• What needs to be done: Set down exactly the lines below, starting at the one that contains "all: cbn [fst];" and ending at the one that contains "change (2 ^ 6)%Z with 64%Z; change", with both of those lines included and nothing else.

• Collected data:
Lemma split_ws_nonempty (s : list ascii) :
  Forall (λ w, w ≠ []) (split_ws s).
Proof.
  induction s as [|c s IH]; simpl; [constructor|].
  destruct (Py.isspace c); [done|].
  destruct s as [|c' s']; [by repeat constructor|].
  destruct (Py.isspace c'); [by constructor|].
  destruct (split_ws (c' :: s')) as [|w ws]; [by repeat constructor|].
  constructor; [done|]. by inversion IH.
Qed.

(** X24. The "spiral" never turns: since the grid is as wide as the word is
    long, the word fills the first row and the walk ends; for each word the
    pattern is the word followed by one line of blanks less than it has
    characters, each as wide as the word.  No text raises an [IndexError]. *)
Theorem spiral_is_first_row_only (text : list ascii) :
  generate_word_patterns text "spiral"
  = Ok (split_ws text ≫=
          λ word, word :: replicate (length word - 1)
                            (replicate (length word) " "%char)).
Proof.
  unfold generate_word_patterns. simpl.
  pose proof (split_ws_nonempty text) as Hne.
  induction Hne as [|w ws Hw _ IH]; [done|].
  rewrite bind_cons. simpl. rewrite (spiral_word_rows _ Hw). simpl.
  destruct (mapM spiral_word ws) as [blocks|]; [|discriminate].
  simpl. by injection IH as ->.
Qed.

End SpiralTheorems.

Section PatternEdges.
Import Patterns.

Lemma split_ws_blank (text : list ascii) :
  Forall (λ c, Py.isspace c = true) text → split_ws text = [].
Proof. induction 1 as [|c text Hc _ IH]; simpl; [done|]. by rewrite Hc. Qed.
Lemma DecodeRune_non_ascii (c : ascii) (s : string) :
  (0x80 <= byte_val c)%Z -> (0x80 <= (utf8.DecodeRuneInString (String c s)).1)%Z.
Proof.
  intros Hc. unfold utf8.DecodeRuneInString. pose proof (byte_val_range c) as Hr.
  set (s0 := byte_val c) in *. clearbody s0.
  unfold utf8.first, utf8.RuneError, utf8.continuation.
  repeat (case_cmp; try lia; try (cbn [fst]; lia));
  match goal with
  | |- context [utf8.acceptRanges ?i] =>
      let v := eval vm_compute in (utf8.acceptRanges i) in
      change (utf8.acceptRanges i) with v
  end;
  repeat match goal with
  | |- context [Z.to_nat (Z.land ?a ?b)] =>
      let v := eval vm_compute in (Z.to_nat (Z.land a b)) in
      change (Z.to_nat (Z.land a b)) with v
  end;
  cbv beta iota zeta;
  change (2 <=? 2)%nat with true; change (3 <=? 2)%nat with false;
  change (3 <=? 3)%nat with true; change (4 <=? 2)%nat with false;
  change (4 <=? 3)%nat with false; cbv iota.
  all: destruct (_ <? _)%nat; [simpl; lia|].
  all: destruct s as [|c1 s]; [simpl; lia|].
  all: pose proof (byte_val_range c1).
  all: repeat (case_cmp; cbn [orb negb andb]; try (simpl; lia)).
  all: try (cbn [fst]; apply shifted_bits_ge; [by apply land_nonneg_r|lia|];
            change 31%Z with (Z.ones 5); rewrite land_low by lia;
            change (2 ^ 5)%Z with 32%Z; change (2 ^ 6)%Z with 64%Z;
            Z.div_mod_to_equations; lia).
  all: destruct s as [|c2 s]; [simpl; lia|].
  all: pose proof (byte_val_range c2).
  all: repeat (case_cmp; cbn [orb negb andb]; try (simpl; lia)).
  all: try (cbn [fst]; apply lor_ge_trans_l; [by apply land_nonneg_r|];
            first
              [ apply shifted_bits_ge; [apply Z.shiftl_nonneg; by apply land_nonneg_r|lia|];
                change 15%Z with (Z.ones 4); rewrite land_low by lia;
                change (2 ^ 4)%Z with 16%Z; change (2 ^ 12)%Z with 4096%Z;
                Z.div_mod_to_equations; lia
              | rewrite Z.lor_comm; apply shifted_bits_ge;
                [apply Z.shiftl_nonneg; by apply land_nonneg_r|lia|];
                change 63%Z with (Z.ones 6); rewrite land_low by lia;
                change (2 ^ 6)%Z with 64%Z;
                Z.div_mod_to_equations; lia ]).
  all: destruct s as [|c3 s]; [simpl; lia|].
  all: pose proof (byte_val_range c3).
  all: repeat (case_cmp; cbn [orb negb andb]; try (simpl; lia)).
  all: cbn [fst]; apply lor_ge_trans_l; [by apply land_nonneg_r|];
       apply lor_ge_trans_l; [apply Z.shiftl_nonneg; by apply land_nonneg_r|];
       first
         [ apply shifted_bits_ge; [apply Z.shiftl_nonneg; by apply land_nonneg_r|lia|];
           change 7%Z with (Z.ones 3); rewrite land_low by lia;
           change (2 ^ 3)%Z with 8%Z; change (2 ^ 18)%Z with 262144%Z;
           Z.div_mod_to_equations; lia
         | rewrite Z.lor_comm; apply shifted_bits_ge;
           [apply Z.shiftl_nonneg; by apply land_nonneg_r|lia|];
           change 63%Z with (Z.ones 6); rewrite land_low by lia;
           change (2 ^ 6)%Z with 64%Z; change (2 ^ 12)%Z with 4096%Z;
           Z.div_mod_to_equations; lia ].
Qed.
(** * Ragged all-to-all thunk of XLA's GPU runtime

    A shallow embedding of [nccl_ragged_all_to_all_thunk.cc]: the index
    accessor [IntegerOperandData], the staging of the offset and size operands
    ([LoadOffsetAndSizeOperands]), the transfer loop ([RunRaggedAllToAll]) and
    the thunk's methods [CheckImplementable], [Initialize] and
    [RunNcclCollective].

    Integers of the C++ code are [Z]; a byte is a [Z] in [0, 256); memory is a
    function from byte addresses to bytes.  Calls into the stream, the
    communicator and the executor are recorded as events, and their results
    come from an environment record, so that every behaviour of those
    collaborators is covered by quantifying over the environment. *)

From Stdlib Require Import ZArith Lia HexString.
From stdpp Require Import base option list gmap strings.

Local Open Scope Z_scope.

(** ** Status values *)

(** The error codes of [absl::StatusCode]; [kOk] is [OkStatus] below. *)
Inductive StatusCode : Type :=
  | kCancelled | kUnknown | kInvalidArgument | kDeadlineExceeded | kNotFound
  | kAlreadyExists | kPermissionDenied | kResourceExhausted
  | kFailedPrecondition | kAborted | kOutOfRange | kUnimplemented | kInternal
  | kUnavailable | kDataLoss | kUnauthenticated.

Record Error : Type := MkError { code : StatusCode; message : string }.

(** [absl::Status]. *)
Inductive Status : Type :=
  | OkStatus
  | ErrorStatus (e : Error).

(** [absl::StatusOr<A>]. *)
Inductive StatusOr (A : Type) : Type :=
  | OkValue (a : A)
  | ErrorValue (e : Error).
Arguments OkValue {A} a.
Arguments ErrorValue {A} e.

Definition InternalError (msg : string) : Error := MkError kInternal msg.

• Solution below:
  all: cbn [fst]; apply lor_ge_trans_l; [by apply land_nonneg_r|];
       apply lor_ge_trans_l; [apply Z.shiftl_nonneg; by apply land_nonneg_r|];
       first
         [ apply shifted_bits_ge; [apply Z.shiftl_nonneg; by apply land_nonneg_r|lia|];
           change 7%Z with (Z.ones 3); rewrite land_low by lia;
           change (2 ^ 3)%Z with 8%Z; change (2 ^ 18)%Z with 262144%Z;
           Z.div_mod_to_equations; lia
         | rewrite Z.lor_comm; apply shifted_bits_ge;
           [apply Z.shiftl_nonneg; by apply land_nonneg_r|lia|];
           change 63%Z with (Z.ones 6); rewrite land_low by lia;
           change (2 ^ 6)%Z with 64%Z; change (2 ^ 12)%Z with 4096%Z;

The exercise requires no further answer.